The aim of the study was to evaluate the outcome 6 years after completing a multiprofessional 8-week rehabilitation programme regarding the following objectives: (1) return to work, (2) level of activity and (3) pain intensity. Of 149 patients attending a rehabilitation programme, 122 were followed up after 6 years, through a structured telephone interview, and their present work situation, level of activity, sleeping habits, their estimated pain intensity and consumption of analgesics were recorded. The questions presented were the same as they had answered before entering the programme. The return-to-work rate was compared to 79 patients in a control group. At the 6-year follow-up, compared to before entering the programme, 52% had returned to work (P<0.001). In the control group the return-to-work rate was 13%. This difference was statistically significant (P<0.001).

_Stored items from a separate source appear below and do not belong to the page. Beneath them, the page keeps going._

Lemma score_get b (m : list (Hash * Weight)) :
  btree_sorted m -> score (only b) m = default 0 (btree_get b m).
Proof.
  induction m as [|[b' w'] m IH]; cbn; [done|]. intros [Hb Hs]. unfold only at 1.
  destruct (ord_cmp b b') eqn:E.
  - apply ord_eq in E as ->. rewrite bool_decide_eq_true_2, score_fresh by done. cbn. lia.
  - rewrite bool_decide_eq_false_2 by (intros ->; by rewrite ord_cmp_refl in E).
    rewrite score_fresh; [done|]. eapply Forall_impl; [exact Hb|]. intros [k ?] Hk. by eapply ord_trans.
  - rewrite bool_decide_eq_false_2 by (intros ->; by rewrite ord_cmp_refl in E).
    rewrite IH by done. lia.
Qed.

Lemma score_split A B D l :
  (forall b, b ∈ l.*1 -> A b && B b = false /\ A b || B b = D b) ->
  score A l + score B l = score D l /\ has A l || has B l = has D l.
Proof.
  induction l as [|[b w] l IH]; intros F; [done|]. rewrite !has_cons. cbn [score].
  destruct (F b) as [F1 F2]; [cbn; set_solver|].
  destruct IH as [IH1 IH2]; [intros b' Hb'; apply F; cbn; set_solver|].
  rewrite <- IH2, <- F2. split; [|by destruct (A b), (B b), (has A l), (has B l)].
  destruct (A b), (B b); cbn in *; try done; lia.
Qed.

Lemma Weight_sum_eq {E} (l : list Weight) : Forall (Z.le 0) l -> foldr Z.add 0 l <= uint_max 64 ->
  Weight_sum (E:=E) l = Ok (foldr Z.add 0 l).
Proof.
  unfold Weight_sum.
  enough (forall acc, 0 <= acc -> Forall (Z.le 0) l -> acc + foldr Z.add 0 l <= uint_max 64 ->
    fold_res (E:=E) u64_add acc l = Ok (acc + foldr Z.add 0 l)) as X.
  { intros Hn Hf. rewrite X; [f_equal; lia|lia|done|lia]. }
  induction l as [|w l IH]; intros acc Ha Hn Hf; cbn in *; [f_equal; lia|].
  inversion Hn as [|? ? Hw Hn']; subst.
  assert (0 <= foldr Z.add 0 l) by (clear -Hn'; induction Hn'; cbn; lia).
  assert (u64_add (E:=E) acc w = Ok (acc + w)) as ->.
  { unfold u64_add, plain_add, checked_add. by rewrite (proj2 (Z.leb_le _ _)) by lia. }
  cbn. rewrite IH by (done || lia). f_equal. lia.
Qed.

Lemma score_any_sum (l : list (Hash * Weight)) : score anyb l = foldr Z.add 0 l.*2.
Proof. induction l as [|[b w] l IH]; cbn; [done|]. by rewrite IH. Qed.

(** ** What a tally stands for *)

Record trep (l : list (Hash * Weight)) t : Prop := {
  tr_same : same_votes (votes t) l;
  tr_sorted : btree_sorted (votes t);
  tr_nonneg : nonneg (votes t);
  tr_key : has (only (max_bhash t)) l = true;
  tr_max_w : max_w t = score (only (max_bhash t)) l;
  tr_max b : has (only b) l = true -> pair_le (score (only b) l, b) (tally_max t);
}.

Definition fits (l : list (Hash * Weight)) : Prop := score anyb l <= uint_max 64.

Lemma trep_same l l' t : same_votes l l' -> trep l t -> trep l' t.
Proof.
  intros E [Ts So Nn Ke Mw Mx]. pose proof E as [Es Eh].
  split; [by rewrite Ts|done|done|by rewrite <- Eh|by rewrite <- Es|].
  intros b. rewrite <- Eh, <- Es. apply Mx.
Qed.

There was a statistically significant higher level of activity (P=0.037). A pain reduction was experienced by 58% of the patients (P<0.001) and 47% of the patients had decreased their consumption of analgesics (P<0.001). In conclusion, after completing the structured 8-week rehabilitation programme, the return-to-work rate was higher at a 6-year follow-up than in a control group. Furthermore, they had a higher level of activity and lower level of pain intensity than before entering the programme, indicating that the rehabilitation programme had a long-term positive effect on the return-to-work-rate, activity and pain as well as on the analgesic consumption.